Jillian's Sights of Edinburgh page Sights of Edinburgh

Sights of Edinburgh

The Palace of Holyrood House

From an Inn on this site stagecoaches used to leave for London.

The Palace of Holyrood House Legend has it that King David I, son of Malcolm Canmore and St Margaret, was hunting one day in 1128.
His horse was startled by a stag which appeared from nowhere, and King David found himself hurled to the ground and in mortal danger of being gored by the stags antlers.
In desperation he grasped hold of them whereupon they miraculously changed into a Crucifix. This story has echoes in the similar story of St Hubert in France. That night King David pledged to build an Abbey for Canons devoted to the Cross.

Holyrood means "Holy Cross" By the early 1300's there was already a Royal Residence built adjacent to the Abbey Church. The oldest part, was built in 1528-32 by John Ayton, master mason to James V. Later, in the 17th C, the present much extended form was created during rebuilding for Charles II.

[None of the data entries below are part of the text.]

Lemma eval_fs e v l : eval p rec e false = Done v l -> eval p rec e true = Done v l.
Proof.
  unfold eval. destruct (root e) as [n|t m]; [done|]. cbn [eval_root].
  by destruct (eval_static_fs t m) as [-> | ->].
Qed.
End fs.

Lemma evaluate_fs `{Host} i p v l : evaluate i p false = Done v l -> evaluate i p true = Done v l.
Proof.
  unfold evaluate, evaluated. cbn [eval_interior]. destruct (parse i) as [e|]; [|done]. cbn [ok_or_decline mbind run_bind].
  set (rec := fun j => eval_interior p (length i) j false).
  destruct (eval p rec e false) as [x lx| |] eqn:E; [|done..]. by rewrite (eval_fs p rec e x lx E).
Qed.

Definition is_unsupported (i : Issue) : Prop := match i with Unsupported _ => True | Undefined _ => False end.

Lemma run_bind_done {L A B} (m : run L A) (k : A -> run L B) b l : m ≫= k = Done b l ->
  exists a l1 l2, m = Done a l1 /\ k a = Done b l2 /\ l = l1 ++ l2.
Proof.
  destruct m as [a l1| |]; [|done..]. cbn. destruct (k a) as [b' l2| |] eqn:E; [|done..]. intros [= <- <-]. by exists a, l1, l2.
Qed.

Lemma substitute_loop_mono p ev1 ev2 fuel out rest v l : (forall i x lx, ev1 i = Done x lx -> ev2 i = Done x lx) ->
  substitute_loop p ev1 fuel out rest = Done v l -> Forall (fun i => ~ is_unsupported i) l ->
  substitute_loop p ev2 fuel out rest = Done v l.
Proof.
  intros Hev. revert out rest v l. induction fuel as [|fuel IH]; intros out rest v l; [done|]. cbn [substitute_loop].
  destruct (find_str OPEN rest) as [idx|]; [|done]. cbv zeta. destruct (_ && _)%bool.
  { destruct (get p _); [by apply IH|]. intros ([] & l1 & l2 & E1 & E2 & ->)%run_bind_done [_ Hl]%Forall_app. injection E1 as <-.
    cbn. by rewrite (IH _ _ _ _ E2 Hl). }
  destruct (find_close _) as [close|]; [|done]. destruct (ev1 _) as [x lx| |] eqn:Ee; [|intros E Hl|done].
  - rewrite (Hev _ _ _ Ee). intros ([] & l1 & l2 & E1 & E2 & ->)%run_bind_done [_ Hl]%Forall_app. injection E1 as <-.
    cbn. by rewrite (IH _ _ _ _ E2 Hl).
  - apply run_bind_done in E as ([] & l1 & l2 & E1 & _ & ->). injection E1 as <-. inversion Hl as [|? ? Hu]. by destruct Hu.
Qed.

Lemma substitute_fs `{Host} input p v l : substitute input p = Done v l -> Forall (fun i => ~ is_unsupported i) l ->
  substitute_with_fs input p = Done v l.
Proof. apply substitute_loop_mono. intros i x lx. apply evaluate_fs. Qed.

(** ** Plain references *)

(** A text with references: the text before each name, and the text at the end. *)
Definition template (ts : list (str * str)) (last : str) : str :=
  concat (map (fun '(t, n) => t ++ OPEN ++ n ++ [RPAREN]) ts) ++ last.
Definition filled (p : PropertyMap) (ts : list (str * str)) (last : str) : str :=
  concat (map (fun '(t, n) => t ++ match get p n with Some v => as_escaped v | None => [] end) ts) ++ last.
Definition undefined_in (p : PropertyMap) (ts : list (str * str)) : list Issue :=
  concat (map (fun '(_, n) => match get p n with Some _ => [] | None => [Undefined n] end) ts).

Definition plain_text (t : str) : Prop := contains_str OPEN t = false.
Definition plain_name (n : str) : Prop := n <> [] /\ forallb is_name_byte n = true.

Lemma find_open_first t s : plain_text t -> find_str OPEN (t ++ OPEN ++ s) = Some (length t).
Proof.
  unfold plain_text, contains_str. induction t as [|c t IH]; [done|]. cbn [find_str app].
  destruct (strip_prefix OPEN (c :: t)) eqn:E; [done|]. destruct (find_str OPEN t); [done|]. rewrite IH by done.
  assert (E' : strip_prefix OPEN (c :: t ++ OPEN ++ s) = None); [|by rewrite E'].
  change OPEN with [DOLLAR; LPAREN] in *. cbn [strip_prefix app] in *. destruct (N.eqb DOLLAR c); [|done].
  destruct t as [|d t]; [done|]. cbn [app] in *. by destruct (N.eqb LPAREN d).
Qed.

Lemma substitute_loop_plain p ev fuel out ts last : Forall (fun '(t, n) => plain_text t /\ plain_name n) ts -> plain_text last ->
  length ts < fuel ->
  substitute_loop p ev fuel (from_xml out) (template ts last) = Done (from_xml (out ++ filled p ts last)) (undefined_in p ts).
Proof.
  intros Hts Hlast. revert fuel out. induction Hts as [|[t n] ts [Ht [Hn Hb]] _ IH]; intros [|fuel] out Hf; [cbn in Hf; lia| |cbn in Hf; lia|].
  - cbn [substitute_loop template filled map concat app]. unfold plain_text, contains_str in Hlast. by destruct (find_str OPEN last).
  - assert (E : template ((t, n) :: ts) last = t ++ OPEN ++ n ++ RPAREN :: template ts last).
    { unfold template. cbn. by rewrite <- !app_assoc. }
    rewrite E. cbn [substitute_loop]. rewrite find_open_first by done. cbv zeta. rewrite drop_pre, take_app_length.
    change (drop 2 (OPEN ++ ?x)) with x.
    assert (Er : name_run (n ++ RPAREN :: template ts last) = n) by (unfold name_run; rewrite take_while_stop by done; by apply name_run_names).
    rewrite Er, char_is_spec, drop_app_length, take_app_length. rewrite (proj2 (Nat.ltb_lt 0 (length n))) by (destruct n; [done|cbn; lia]).
    cbn [andb starts_with_char]. rewrite N.eqb_refl. replace (drop (length n + 1) (n ++ RPAREN :: template ts last)) with (template ts last)
      by (by rewrite drop_pre).
    specialize (IH fuel). unfold push_xml, push, from_xml in *. cbn [as_escaped] in *. unfold filled, undefined_in in *. cbn [map concat].
    destruct (get p n) as [v|].
    + rewrite IH by (cbn in Hf; lia). by rewrite <- !app_assoc.
    + cbn [tell mbind run_bind]. rewrite IH by (cbn in Hf; lia). by rewrite app_nil_r, <- !app_assoc.
Qed.

Lemma template_length ts last : length ts <= length (template ts last).
Proof. unfold template. rewrite length_app. induction ts as [|[t n] ts IH]; cbn; [lia|]. rewrite !length_app. cbn. lia. Qed.

(** ** The theorems *)

(** Every text has a substitution: whatever the text, the table and the
    machine, the expansion of the property expressions comes to an end without a
    panic. *)
Theorem substitute_answers `{Host} input p fs : exists v issues, substitute_impl input p fs = Done v issues.
Proof. apply substitute_impl_done. Qed.

(** C20: What an expansion reads.  Two tables that agree on the names that
    [property_references] reports for a text, and on the two reserved names that
    functions read without naming them ([implicit_names]: [GetPathOfFileAbove] with
    one argument reads [MSBuildThisFileDirectory], [AreFeaturesEnabled] reads
    [MSBuildDisableFeaturesFromVersion]), give that text the same expansion and the
    same issues. *)
Theorem substitute_reads_references `{Host} p1 p2 raw fs :
  (forall n, n ∈ property_references raw ++ implicit_names -> get p1 n = get p2 n) ->
  substitute_impl raw p1 fs = substitute_impl raw p2 fs.
Proof.
  intros Hn. apply substitute_impl_reads; [intros n Hi; apply Hn, elem_of_app; by right|].
  intros i Hi Hne. apply Hn, elem_of_app. left. rewrite <- head_name_run by done.
  apply property_references_complete; [done|]. by rewrite head_name_run.
Qed.

#[local] Instance no_files : Host := {| os := #"linux"; is_file := fun _ => false |}.

Lemma substitute_reads_references_witness :
  let p1 := insert_xml PropertyMap_new (#"V") (#"1.2-beta") in
  let p2 := insert_xml p1 (#"Other") (#"x") in
  let raw := #"$([System.Version]::Parse('$(V.Split('-')[0])').Minor)" in
  substitute_impl raw p1 false = substitute_impl raw p2 false /\ substitute_impl raw p1 false = Done (from_xml (#"2")) [].
Proof.
  intros p1 p2 raw. split; [|by vm_compute]. apply substitute_reads_references.
  apply Forall_forall. repeat constructor.
Defined.

(** Allowing the file system only adds answers: a text that expands without
    an unsupported expression expands to the same text, with the same issues,
    when the functions that look for files are allowed. *)
Theorem substitute_fs_refines `{Host} input p v issues : substitute input p = Done v issues ->
  Forall (fun i => ~ is_unsupported i) issues -> substitute_with_fs input p = Done v issues.
Proof. apply substitute_fs. Qed.

Lemma substitute_fs_refines_witness :
  substitute_with_fs (#"$([MSBuild]::EnsureTrailingSlash('$(D)'))a$(None)") (insert_xml PropertyMap_new (#"D") (#"/x"))
  = Done (from_xml (#"/x/a")) [Undefined (#"None")].
Proof. apply substitute_fs_refines; [by vm_compute|]. repeat constructor. by intros []. Defined.

(** In a text with plain references, each is replaced by the stored value of
    its property, with escapes kept, or by nothing if it has none, and the names
    of those are reported in order. *)
Theorem substitute_plain `{Host} p ts last fs : Forall (fun '(t, n) => plain_text t /\ plain_name n) ts -> plain_text last ->
  substitute_impl (template ts last) p fs = Done (from_xml (filled p ts last)) (undefined_in p ts).
Proof.
  intros Hts Hlast. unfold substitute_impl, substitute_by. rewrite (substitute_loop_plain p _ _ [] ts last); [done|done|done|].
  pose proof (template_length ts last). lia.
Qed.

Lemma substitute_plain_witness :
  substitute_impl (#"a$(x)$(Y)%20") (insert_xml PropertyMap_new (#"X") (#"100%")) true = Done (from_xml (#"a100%%20")) [Undefined (#"Y")].
Proof.
  apply (substitute_plain (insert_xml PropertyMap_new (#"X") (#"100%")) [(#"a", #"x"); ([], #"Y")] (#"%20") true); [|done].
  repeat constructor; done.
Defined.

(** The reserved names are needed: nothing is reported, and the expansion depends
    on the table. *)
Example implicit_names_needed :
  let host := {| os := #"linux"; is_file := fun s => str_eqb s (#"/a/x") |} in
  let raw := #"$([MSBuild]::GetPathOfFileAbove('x'))" in
  property_references raw = []
  /\ substitute_impl raw (insert_xml PropertyMap_new (#"MSBuildThisFileDirectory") (#"/a/")) true <> substitute_impl raw PropertyMap_new true.
Proof. split; [by vm_compute|]. by vm_compute. Qed.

Today the Palace is often used as a Royal Residence, and this means that it is sometimes closed to the public at irregular times.
The interior is fascinating, both the older Historical Apartments (where Mary Queen of Scots often stayed, and where her private secretary and confidant Rizzio was stabbed to death on instructions from her husband, Lord Darnley), and the State Apartments which are notable for their paintings, decoration, chimneypieces and plasterwork dating from between the 1600's and 1900's.

Holyrood Palace is often closed for the royal visit in the middle of May and during the last two weeks of June and the first week of July.

The Undeground City of Old Edinburgh

The bit that the tourists (and few locals) have ever seen.
I went on a tour called "Auld Reekies underground tour" from the Tron Church.
The Haunted Close
Its very inaccessibility beneath the City Chambers and its haunted reputation add up to a great visit for the historically interested and those people who want to find out about Auld Reekie, her ghosts and her legends.

Mary King's close (close is a short street) is a medieval street that runs under the Royal Mile, the main road of Edinburgh. It leads to caves and cavern's that criss cross under the city. Most were sealed off in 1670's.
The caves and caverns and underground lanes are long, steep, slippery and full of ghosts.

The ghostly legend is not a recent development - after dark was very much the time for daring High Street bairns in Victorian times to hazard the trip from City Chambers to Cockburn Street by running the gauntlet of Bluidy Mary's restless spirits.

The story of Mary King's Close with her wraithes and spirits,has lasted a over two hundred years and is widely known and feared in this part of Scotland.

Mary King's close ran close to the Nor' Loch (North Lake) where in older times the city used to dump its waste, it sat there and stagnated, fed not only by the city's sewage and seepage from the so-called "irrigated gardens" that lay between the last of the houses and the Nor' Loch, but with all of the animal and vegetable waste discarded from the market on its Eastern edge. It was not a loch (Lake) at all, it was a stinking mess that was the perfect place for rats, germs and diseases.

No well-to-do people would go to this part of the town because of the disease and smell, so it became poorer and poorer, and with the town's over crowding it became quite cramped in these lower areas
Thousands of people would live in caves and caverns,under the city, cooking , eating and sleeping in the damp, smelly conditions.

People in the houses above would quite often throw buckets of waste, including sewerage, out of the window ..with just a shout of "gare d'lou" to warn the people below that something was dropping on them.

When England was being swept with the plague the officials of Edinburgh knew that the area's around Nor'Loch would spread disease and possible kill thousands of good citizens so it was decided to close off sections to stop the spread of disease, as all the sections or a close was small and narrow, with only one entrance and exit (often hidden beside building in the high area) lowering gates down to seal the close was easy.
It was also unfortunate for the people who were still living in them at the time, as they were sealed in.

Most of the underground city was sealed shut in 1645 containing any plague victims, it is these people who are said to haunt the caves and chambers still today.